(** X19.  A frame and the slots it holds.  On a well-formed tracker a frame
    is started with its exposure record and later released with it, and
    then, by mistake, released again.  All three calls are defined and
    leave the tracker well formed.  For a device whose entry matched a
    slot at frame start, the slot's use count is back where it was; the
    slot stays valid if another frame still holds it, and is freed, the
    filter being told, if none does.  Every entry of the record ends with
    [fusion_slot = -1], so the second release finds nothing to release: it
    changes no slot, calls no filter and leaves the record as it is.  A
    device added after the exposure was taken has no entry in the record
    and keeps its slots and filter throughout; and with no record at all
    ([info] is NULL) frame start changes no slot and calls no filter. *)
Theorem tracker_frame_cycle ctx sinks1 sinks2 sinks3 inf :
  ctx_ok ctx ->
  n_devices inf <= Z.of_nat (length (devices inf)) ->
  exists ctx1 inf1 ctx2 inf2 ctx3 ctx0,
    rift_tracker_frame_start ctx sinks1 (Some inf) = Some (ctx1, Some inf1)
    /\ rift_tracker_frame_release ctx1 sinks2 (Some inf1)
       = Some (ctx2, Some inf2)
    /\ rift_tracker_frame_release ctx2 sinks3 (Some inf2)
       = Some (ctx3, Some inf2)
    /\ rift_tracker_frame_start ctx sinks1 None = Some (ctx0, None)
    /\ ctx_ok ctx1 /\ ctx_ok ctx2 /\ ctx_ok ctx3
    /\ forall j dev,
         Z.of_nat j < ctx_n_devices ctx -> ctx_devices ctx !! j = Some dev ->
         exists dev2 dev3 dev0,
           ctx_devices ctx2 !! j = Some dev2
           /\ ctx_devices ctx3 !! j = Some dev3
           /\ ctx_devices ctx0 !! j = Some dev0
           /\ delay_slots dev3 = delay_slots dev2
           /\ ukf_fusion dev3 = ukf_fusion dev2
           /\ delay_slots dev0 = delay_slots dev
           /\ ukf_fusion dev0 = ukf_fusion dev
           /\ (n_devices inf <= Z.of_nat j ->
               delay_slots dev2 = delay_slots dev
               /\ ukf_fusion dev2 = ukf_fusion dev)
           /\ (forall e, Z.of_nat j < n_devices inf ->
                 devices inf !! j = Some e ->
                 (exists e2, devices inf2 !! j = Some e2
                             /\ fusion_slot e2 = -1)
                 /\ match get_matching_delay_slot dev e with
                    | Some (k, slot) =>
                        delay_slots dev2
                        = <[k := set_use slot (0 <? use_count slot)
                                   (use_count slot)]> (delay_slots dev)
                        /\ ukf_fusion dev2
                           = (if 0 <? use_count slot then ukf_fusion dev
                              else Ukf_release_delay_slot (slot_id slot)
                                     :: ukf_fusion dev)
                    | None =>
                        delay_slots dev2 = delay_slots dev
                        /\ ukf_fusion dev2 = ukf_fusion dev
                    end).
Proof.
  intros Hok Hinf. pose proof Hok as (Hn & Hmax & Hent & Hdevs).
  set (n := Z.to_nat (ctx_n_devices ctx)).
  assert (Hprint : forall b d,
            delay_slots (rift_tracked_device_send_debug_printf b d)
            = delay_slots d
            /\ ukf_fusion (rift_tracked_device_send_debug_printf b d)
               = ukf_fusion d) by (intros [] d; auto).
  destruct (frame_loop_spec rift_tracked_device_exposure_claim sinks1 n 0
              (ctx_devices ctx) inf)
    as (devs1 & inf1 & Hloop1 & Hl1 & Hshape1 & Hlen1 & Hout1 & Hin1);
    [unfold n; lia | exact Hinf|].
  assert (Hn1 : n_devices inf1 = n_devices inf) by (rewrite Hshape1; reflexivity).
  destruct (frame_loop_spec rift_tracked_device_exposure_release_locked sinks2
              n 0 devs1 inf1)
    as (devs2 & inf2 & Hloop2 & Hl2 & Hshape2 & Hlen2 & Hout2 & Hin2);
    [unfold n; lia | lia|].
  assert (Hn2 : n_devices inf2 = n_devices inf) by (rewrite Hshape2; exact Hn1).
  destruct (frame_loop_spec rift_tracked_device_exposure_release_locked sinks3
              n 0 devs2 inf2)
    as (devs3 & inf3 & Hloop3 & Hl3 & Hshape3 & Hlen3 & Hout3 & Hin3);
    [unfold n; lia | lia|].
  destruct (frame_loop_none rift_tracked_device_exposure_claim sinks1 n 0
              (ctx_devices ctx))
    as (devs0 & Hloop0 & Hl0 & _ & Hin0); [unfold n; lia|].
  (* What the three loops did to device [j]. *)
  assert (Hdev : forall j dev,
            Z.of_nat j < ctx_n_devices ctx -> ctx_devices ctx !! j = Some dev ->
            exists dev2 dev3,
              devs2 !! j = Some dev2 /\ devs3 !! j = Some dev3
              /\ devices inf3 !! j = devices inf2 !! j
              /\ delay_slots dev3 = delay_slots dev2
              /\ ukf_fusion dev3 = ukf_fusion dev2
              /\ (n_devices inf <= Z.of_nat j ->
                  delay_slots dev2 = delay_slots dev
                  /\ ukf_fusion dev2 = ukf_fusion dev)
              /\ (forall e, Z.of_nat j < n_devices inf ->
                    devices inf !! j = Some e ->
                    (exists e2, devices inf2 !! j = Some e2
                                /\ fusion_slot e2 = -1)
                    /\ match get_matching_delay_slot dev e with
                       | Some (k, slot) =>
                           delay_slots dev2
                           = <[k := set_use slot (0 <? use_count slot)
                                      (use_count slot)]> (delay_slots dev)
                           /\ ukf_fusion dev2
                              = (if 0 <? use_count slot then ukf_fusion dev
                                 else Ukf_release_delay_slot (slot_id slot)
                                        :: ukf_fusion dev)
                       | None =>
                           delay_slots dev2 = delay_slots dev
                           /\ ukf_fusion dev2 = ukf_fusion dev
                       end)).
  { intros j dev Hj Hl.
    destruct (Hin1 j dev) as [A1 B1]; [unfold n; lia | exact Hl|].
    destruct (Z_lt_le_dec (Z.of_nat j) (n_devices inf)) as [Hlt | Hge].
    - destruct (lookup_lt_is_Some_2 (devices inf) j) as [e He]; [lia|].
      destruct (A1 e Hlt He) as [D1 E1].
      destruct (Hin2 j _ ltac:(unfold n; lia) D1) as [A2 _].
      destruct (A2 _ ltac:(lia) E1) as [D2 E2].
      destruct (Hin3 j _ ltac:(unfold n; lia) D2) as [A3 _].
      destruct (A3 _ ltac:(lia) E2) as [D3 E3].
      destruct (frame_cycle_device (sinks1 j) (sinks2 j) (sinks3 j) dev e)
        as (F1 & F2 & F3 & F4 & F5); [apply (Hdevs j); assumption|].
      cbn zeta in F1, F2, F3, F4, F5.
      eexists _, _. split; [exact D2|]. split; [exact D3|].
      split; [rewrite E3, E2, F2; reflexivity|].
      split; [exact F3|]. split; [exact F4|]. split; [intros; lia|].
      intros e' _ He'. rewrite He in He'. injection He' as <-.
      split; [|exact F5]. eexists. split; [exact E2 | exact F1].
    - destruct (B1 Hge) as [D1 E1].
      destruct (Hin2 j _ ltac:(unfold n; lia) D1) as [_ B2].
      destruct (B2 ltac:(lia)) as [D2 E2].
      destruct (Hin3 j _ ltac:(unfold n; lia) D2) as [_ B3].
      destruct (B3 ltac:(lia)) as [D3 E3].
      eexists _, _. split; [exact D2|]. split; [exact D3|].
      split; [exact E3|].
      destruct (Hprint (sinks3 j)
                  (rift_tracked_device_send_debug_printf (sinks2 j)
                     (rift_tracked_device_send_debug_printf (sinks1 j) dev)))
        as [-> ->].
      destruct (Hprint (sinks2 j)
                  (rift_tracked_device_send_debug_printf (sinks1 j) dev))
        as [-> ->].
      destruct (Hprint (sinks1 j) dev) as [-> ->].
      split; [reflexivity|]. split; [reflexivity|].
      split; [intros _; split; reflexivity|]. intros; lia. }
  (* The record is not changed by the second release. *)
  assert (Hsame : inf3 = inf2).
  { rewrite Hshape3. transitivity (set_devices inf2 (devices inf2));
      [|destruct inf2; reflexivity].
    f_equal. apply list_eq. intros j.
    destruct (decide (j < n)%nat) as [Hj | Hj].
    - destruct (lookup_lt_is_Some_2 (ctx_devices ctx) j) as [dev Hl];
        [unfold n in Hj; lia|].
      destruct (Hdev j dev) as (_ & _ & _ & _ & G & _);
        [unfold n in Hj; lia | exact Hl | exact G].
    - apply Hout3. lia. }
  exists (set_ctx_devices ctx devs1), inf1,
    (set_ctx_devices (set_ctx_devices ctx devs1) devs2), inf2,
    (set_ctx_devices (set_ctx_devices (set_ctx_devices ctx devs1) devs2) devs3),
    (set_ctx_devices ctx devs0).
  assert (Hok1 : ctx_ok (set_ctx_devices ctx devs1)).
  { apply (frame_loop_ctx_ok rift_tracked_device_exposure_claim sinks1 ctx inf
             devs1 inf1); try assumption.
    intros d e. apply device_ok_claim. }
  assert (Hok2 : ctx_ok (set_ctx_devices (set_ctx_devices ctx devs1) devs2)).
  { apply (frame_loop_ctx_ok rift_tracked_device_exposure_release_locked sinks2
             (set_ctx_devices ctx devs1) inf1 devs2 inf2); try assumption.
    - intros d e. apply device_ok_release.
    - lia. }
  assert (Hok3 : ctx_ok (set_ctx_devices
                           (set_ctx_devices (set_ctx_devices ctx devs1) devs2)
                           devs3)).
  { apply (frame_loop_ctx_ok rift_tracked_device_exposure_release_locked sinks3
             (set_ctx_devices (set_ctx_devices ctx devs1) devs2) inf2 devs3
             inf3); try assumption.
    - intros d e. apply device_ok_release.
    - lia. }
  unfold rift_tracker_frame_start, rift_tracker_frame_release.
  cbn [ctx_n_devices ctx_devices set_ctx_devices]. fold n.
  rewrite Hloop1, Hloop2, Hloop3, Hloop0, Hsame.
  split; [reflexivity|]. split; [reflexivity|]. split; [reflexivity|].
  split; [reflexivity|]. split; [exact Hok1|]. split; [exact Hok2|].
  split; [exact Hok3|].
  intros j dev Hj Hl. cbn [ctx_devices set_ctx_devices].
  destruct (Hdev j dev Hj Hl) as (dev2 & dev3 & D2 & D3 & _ & G1 & G2 & G3 & G4).
  exists dev2, dev3, (rift_tracked_device_send_debug_printf (sinks1 j) dev).
  split; [exact D2|]. split; [exact D3|].
  split; [apply Hin0; [unfold n; lia | exact Hl]|].
  split; [exact G1|]. split; [exact G2|].
  destruct (Hprint (sinks1 j) dev) as [-> ->].
  split; [reflexivity|]. split; [reflexivity|]. split; [exact G3 | exact G4].
Qed.

(** ** A frame that changes exposure *)

(** Releasing through one entry and claiming through another, when the two
    match different slots. *)
Lemma moved_claim_device dev eo en ko so kn sn :
  device_ok dev ->
  get_matching_delay_slot dev eo = Some (ko, so) ->
  get_matching_delay_slot dev en = Some (kn, sn) ->
  ko <> kn ->
  let r := rift_tracked_device_exposure_release_locked dev eo in
  let c := rift_tracked_device_exposure_claim (fst r) en in
  snd r = set_fusion_slot eo (-1) /\ snd c = en
  /\ delay_slots (fst c)
     = <[kn := set_use sn true (use_count sn + 1)]>
         (<[ko := set_use so (1 <? use_count so)
                    (Z.max 0 (use_count so - 1))]> (delay_slots dev))
  /\ ukf_fusion (fst c)
     = (if 1 <? use_count so then ukf_fusion dev
        else Ukf_release_delay_slot (slot_id so) :: ukf_fusion dev).
Proof.
  intros Hok Hmo Hmn Hne. cbn zeta.
  pose proof Hok as (_ & Hids & _).
  apply get_matching_delay_slot_Some in Hmn as Hmn'.
  destruct Hmn' as (Hrange & Hk & Hl & Hv & Ht).
  apply get_matching_delay_slot_Some in Hmo as Hmo'.
  destruct Hmo' as (_ & _ & Hlo & _ & _).
  destruct (Hids kn sn Hl) as [Hid _].
  destruct (Hids ko so Hlo) as [_ (Hu & _)].
  assert (He : set_fusion_slot en (slot_id sn) = en).
  { rewrite Hid, Hk, Z2Nat.id by lia. destruct en; reflexivity. }
  assert (Hrel : exists dev1,
            rift_tracked_device_exposure_release_locked dev eo
            = (dev1, set_fusion_slot eo (-1))
            /\ delay_slots dev1
               = <[ko := set_use so (1 <? use_count so)
                           (Z.max 0 (use_count so - 1))]> (delay_slots dev)
            /\ ukf_fusion dev1
               = (if 1 <? use_count so then ukf_fusion dev
                  else Ukf_release_delay_slot (slot_id so) :: ukf_fusion dev)).
  { destruct (1 <? use_count so) eqn:Hc.
    - apply Z.ltb_lt in Hc.
      destruct (release_earlier dev eo ko so Hmo Hc) as [Hrel _].
      cbn zeta in Hrel. eexists. split; [exact Hrel|]. cbn.
      replace (Z.max 0 (use_count so - 1)) with (use_count so - 1) by lia.
      auto.
    - apply Z.ltb_ge in Hc. eexists.
      split; [apply release_last; [exact Hmo | lia]|].
      unfold after_freeing. cbn.
      replace (Z.max 0 (use_count so - 1)) with 0 by lia. auto. }
  destruct Hrel as (dev1 & Hrel & Hslots & Hukf). rewrite Hrel. cbn [fst snd].
  assert (Hm1 : get_matching_delay_slot dev1 en = Some (kn, sn)).
  { apply get_matching_delay_slot_Some. rewrite Hslots.
    repeat apply conj; try assumption; try lia.
    rewrite list_lookup_insert_ne by congruence. exact Hl. }
  destruct (claim_matching dev1 en kn sn Hm1) as [Hc _]. cbn zeta in Hc.
  rewrite Hc, He. cbn. rewrite Hslots, Hukf. auto.
Qed.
※ ※ ※
_Work instructions_
The lines from the beginning of the records through the line containing "leave the tracker" should be reproduced exactly. Include nothing else.

_Output of the task_
(** X19.  A frame and the slots it holds.  On a well-formed tracker a frame
    is started with its exposure record and later released with it, and
    then, by mistake, released again.  All three calls are defined and
    leave the tracker well formed.  For a device whose entry matched a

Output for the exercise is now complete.